Problem
What you return must be every line below that includes the word "ready".

Materials provided
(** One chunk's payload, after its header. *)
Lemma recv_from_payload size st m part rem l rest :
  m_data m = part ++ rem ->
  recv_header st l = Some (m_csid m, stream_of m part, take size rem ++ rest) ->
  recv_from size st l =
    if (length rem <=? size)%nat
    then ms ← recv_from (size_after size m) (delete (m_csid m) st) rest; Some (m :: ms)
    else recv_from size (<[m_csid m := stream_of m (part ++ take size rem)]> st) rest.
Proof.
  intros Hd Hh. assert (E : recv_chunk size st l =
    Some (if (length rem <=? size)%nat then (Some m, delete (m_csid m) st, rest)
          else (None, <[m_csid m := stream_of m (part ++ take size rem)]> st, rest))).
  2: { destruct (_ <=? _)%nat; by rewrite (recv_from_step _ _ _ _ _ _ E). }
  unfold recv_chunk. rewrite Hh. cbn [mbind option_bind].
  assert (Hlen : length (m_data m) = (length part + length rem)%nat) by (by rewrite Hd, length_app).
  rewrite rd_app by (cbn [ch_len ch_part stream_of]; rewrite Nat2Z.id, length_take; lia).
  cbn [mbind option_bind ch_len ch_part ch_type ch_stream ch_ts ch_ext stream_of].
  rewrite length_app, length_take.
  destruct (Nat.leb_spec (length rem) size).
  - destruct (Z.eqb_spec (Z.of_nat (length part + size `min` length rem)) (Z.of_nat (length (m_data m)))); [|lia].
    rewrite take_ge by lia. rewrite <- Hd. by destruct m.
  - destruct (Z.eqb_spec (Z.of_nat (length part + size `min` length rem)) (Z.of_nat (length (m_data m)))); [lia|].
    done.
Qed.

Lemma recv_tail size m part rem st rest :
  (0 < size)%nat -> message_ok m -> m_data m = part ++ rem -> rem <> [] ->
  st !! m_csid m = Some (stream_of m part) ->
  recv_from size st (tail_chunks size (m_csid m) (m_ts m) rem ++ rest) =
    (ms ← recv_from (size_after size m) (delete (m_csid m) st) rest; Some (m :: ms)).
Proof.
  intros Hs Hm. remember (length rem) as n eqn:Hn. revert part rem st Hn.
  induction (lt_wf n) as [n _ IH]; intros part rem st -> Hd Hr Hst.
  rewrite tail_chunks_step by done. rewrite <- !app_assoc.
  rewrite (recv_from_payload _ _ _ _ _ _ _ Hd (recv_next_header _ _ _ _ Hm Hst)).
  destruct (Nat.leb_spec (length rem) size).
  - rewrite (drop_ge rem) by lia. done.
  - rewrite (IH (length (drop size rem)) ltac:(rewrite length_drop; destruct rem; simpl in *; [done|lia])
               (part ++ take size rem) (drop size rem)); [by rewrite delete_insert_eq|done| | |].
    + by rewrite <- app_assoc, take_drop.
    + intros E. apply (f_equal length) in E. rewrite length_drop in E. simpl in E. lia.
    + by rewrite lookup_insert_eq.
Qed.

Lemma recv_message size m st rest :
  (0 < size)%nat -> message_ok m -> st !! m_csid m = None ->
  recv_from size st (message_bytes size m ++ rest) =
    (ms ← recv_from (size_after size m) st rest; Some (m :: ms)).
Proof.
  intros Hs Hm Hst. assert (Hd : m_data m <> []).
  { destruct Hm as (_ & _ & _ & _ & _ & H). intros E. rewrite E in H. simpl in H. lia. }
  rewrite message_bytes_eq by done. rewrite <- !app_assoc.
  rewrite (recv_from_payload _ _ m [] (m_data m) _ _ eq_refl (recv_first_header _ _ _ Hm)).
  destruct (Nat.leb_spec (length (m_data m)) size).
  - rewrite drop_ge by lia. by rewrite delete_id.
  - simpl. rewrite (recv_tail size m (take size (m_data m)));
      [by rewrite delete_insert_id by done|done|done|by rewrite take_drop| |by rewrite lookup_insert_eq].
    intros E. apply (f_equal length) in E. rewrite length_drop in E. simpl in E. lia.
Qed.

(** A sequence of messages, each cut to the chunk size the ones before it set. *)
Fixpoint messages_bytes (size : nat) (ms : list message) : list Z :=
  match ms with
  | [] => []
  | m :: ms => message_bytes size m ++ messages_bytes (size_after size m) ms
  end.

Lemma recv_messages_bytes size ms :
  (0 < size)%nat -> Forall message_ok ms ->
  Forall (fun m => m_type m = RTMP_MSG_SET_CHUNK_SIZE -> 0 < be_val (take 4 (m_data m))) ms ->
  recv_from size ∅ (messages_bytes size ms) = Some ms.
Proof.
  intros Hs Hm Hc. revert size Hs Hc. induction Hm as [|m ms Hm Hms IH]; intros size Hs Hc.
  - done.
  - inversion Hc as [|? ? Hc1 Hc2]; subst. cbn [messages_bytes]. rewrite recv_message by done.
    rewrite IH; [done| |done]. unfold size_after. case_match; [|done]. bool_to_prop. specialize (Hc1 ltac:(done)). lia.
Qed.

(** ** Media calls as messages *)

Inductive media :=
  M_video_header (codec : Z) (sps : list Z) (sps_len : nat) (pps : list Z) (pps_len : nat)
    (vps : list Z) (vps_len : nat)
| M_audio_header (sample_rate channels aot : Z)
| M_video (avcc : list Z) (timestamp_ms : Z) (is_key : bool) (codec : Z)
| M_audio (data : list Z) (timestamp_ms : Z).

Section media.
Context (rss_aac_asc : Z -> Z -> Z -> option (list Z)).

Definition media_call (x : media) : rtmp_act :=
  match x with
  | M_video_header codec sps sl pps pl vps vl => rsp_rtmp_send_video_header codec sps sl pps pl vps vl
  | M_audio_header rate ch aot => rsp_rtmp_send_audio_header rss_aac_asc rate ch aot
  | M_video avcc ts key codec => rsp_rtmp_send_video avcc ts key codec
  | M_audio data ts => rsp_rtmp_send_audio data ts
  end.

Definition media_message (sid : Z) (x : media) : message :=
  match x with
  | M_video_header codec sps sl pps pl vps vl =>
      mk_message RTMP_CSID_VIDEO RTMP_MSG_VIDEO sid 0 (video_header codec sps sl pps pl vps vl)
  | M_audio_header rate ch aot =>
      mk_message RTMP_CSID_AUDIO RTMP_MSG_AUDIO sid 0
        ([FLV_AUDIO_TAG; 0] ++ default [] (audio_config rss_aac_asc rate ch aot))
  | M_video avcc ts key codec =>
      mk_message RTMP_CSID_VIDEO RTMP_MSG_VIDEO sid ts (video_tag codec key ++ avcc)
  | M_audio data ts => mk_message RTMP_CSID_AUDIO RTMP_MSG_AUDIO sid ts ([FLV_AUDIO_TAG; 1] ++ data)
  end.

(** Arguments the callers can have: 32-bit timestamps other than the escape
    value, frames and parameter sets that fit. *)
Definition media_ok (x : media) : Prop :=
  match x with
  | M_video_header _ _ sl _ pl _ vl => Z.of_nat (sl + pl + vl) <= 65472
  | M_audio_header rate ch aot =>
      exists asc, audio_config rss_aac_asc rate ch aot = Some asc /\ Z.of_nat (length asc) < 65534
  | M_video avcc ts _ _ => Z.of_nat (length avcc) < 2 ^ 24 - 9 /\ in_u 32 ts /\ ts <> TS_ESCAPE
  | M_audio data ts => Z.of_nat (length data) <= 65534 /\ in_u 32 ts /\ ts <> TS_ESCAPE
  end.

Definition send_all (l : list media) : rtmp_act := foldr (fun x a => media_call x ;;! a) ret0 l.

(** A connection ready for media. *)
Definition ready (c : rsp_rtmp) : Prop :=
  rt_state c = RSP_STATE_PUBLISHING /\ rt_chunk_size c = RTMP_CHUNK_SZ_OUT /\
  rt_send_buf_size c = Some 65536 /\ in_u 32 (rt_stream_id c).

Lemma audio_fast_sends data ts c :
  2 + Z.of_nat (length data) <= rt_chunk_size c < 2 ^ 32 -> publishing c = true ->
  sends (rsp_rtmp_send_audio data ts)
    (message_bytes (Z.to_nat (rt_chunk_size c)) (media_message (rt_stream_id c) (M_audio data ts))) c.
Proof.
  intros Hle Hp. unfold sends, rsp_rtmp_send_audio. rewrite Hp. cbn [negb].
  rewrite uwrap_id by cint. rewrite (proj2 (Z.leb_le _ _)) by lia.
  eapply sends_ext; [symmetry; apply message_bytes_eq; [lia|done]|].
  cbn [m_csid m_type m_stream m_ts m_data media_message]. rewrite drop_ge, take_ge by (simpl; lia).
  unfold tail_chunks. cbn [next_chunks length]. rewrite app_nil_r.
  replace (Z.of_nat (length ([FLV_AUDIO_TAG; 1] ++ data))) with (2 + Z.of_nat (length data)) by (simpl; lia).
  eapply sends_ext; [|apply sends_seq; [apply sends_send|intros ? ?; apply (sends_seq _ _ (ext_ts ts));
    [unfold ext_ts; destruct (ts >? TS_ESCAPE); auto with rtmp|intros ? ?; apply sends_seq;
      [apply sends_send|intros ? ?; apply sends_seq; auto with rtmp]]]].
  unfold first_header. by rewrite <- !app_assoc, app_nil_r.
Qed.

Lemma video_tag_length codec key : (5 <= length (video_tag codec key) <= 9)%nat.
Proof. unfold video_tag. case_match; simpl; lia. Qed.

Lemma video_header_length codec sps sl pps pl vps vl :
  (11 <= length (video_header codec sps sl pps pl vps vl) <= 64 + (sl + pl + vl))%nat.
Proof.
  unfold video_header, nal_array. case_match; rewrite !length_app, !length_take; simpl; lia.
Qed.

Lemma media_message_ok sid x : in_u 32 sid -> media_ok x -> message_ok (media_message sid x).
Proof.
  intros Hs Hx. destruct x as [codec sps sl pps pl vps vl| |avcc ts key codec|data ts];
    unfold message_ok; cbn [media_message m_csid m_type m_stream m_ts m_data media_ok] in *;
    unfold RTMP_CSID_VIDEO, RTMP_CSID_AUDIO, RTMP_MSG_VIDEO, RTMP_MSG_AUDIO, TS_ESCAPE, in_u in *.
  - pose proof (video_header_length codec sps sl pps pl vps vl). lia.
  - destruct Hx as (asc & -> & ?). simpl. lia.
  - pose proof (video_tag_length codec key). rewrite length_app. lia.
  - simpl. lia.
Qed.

Written answer
(** A connection ready for media. *)
Definition ready (c : rsp_rtmp) : Prop :=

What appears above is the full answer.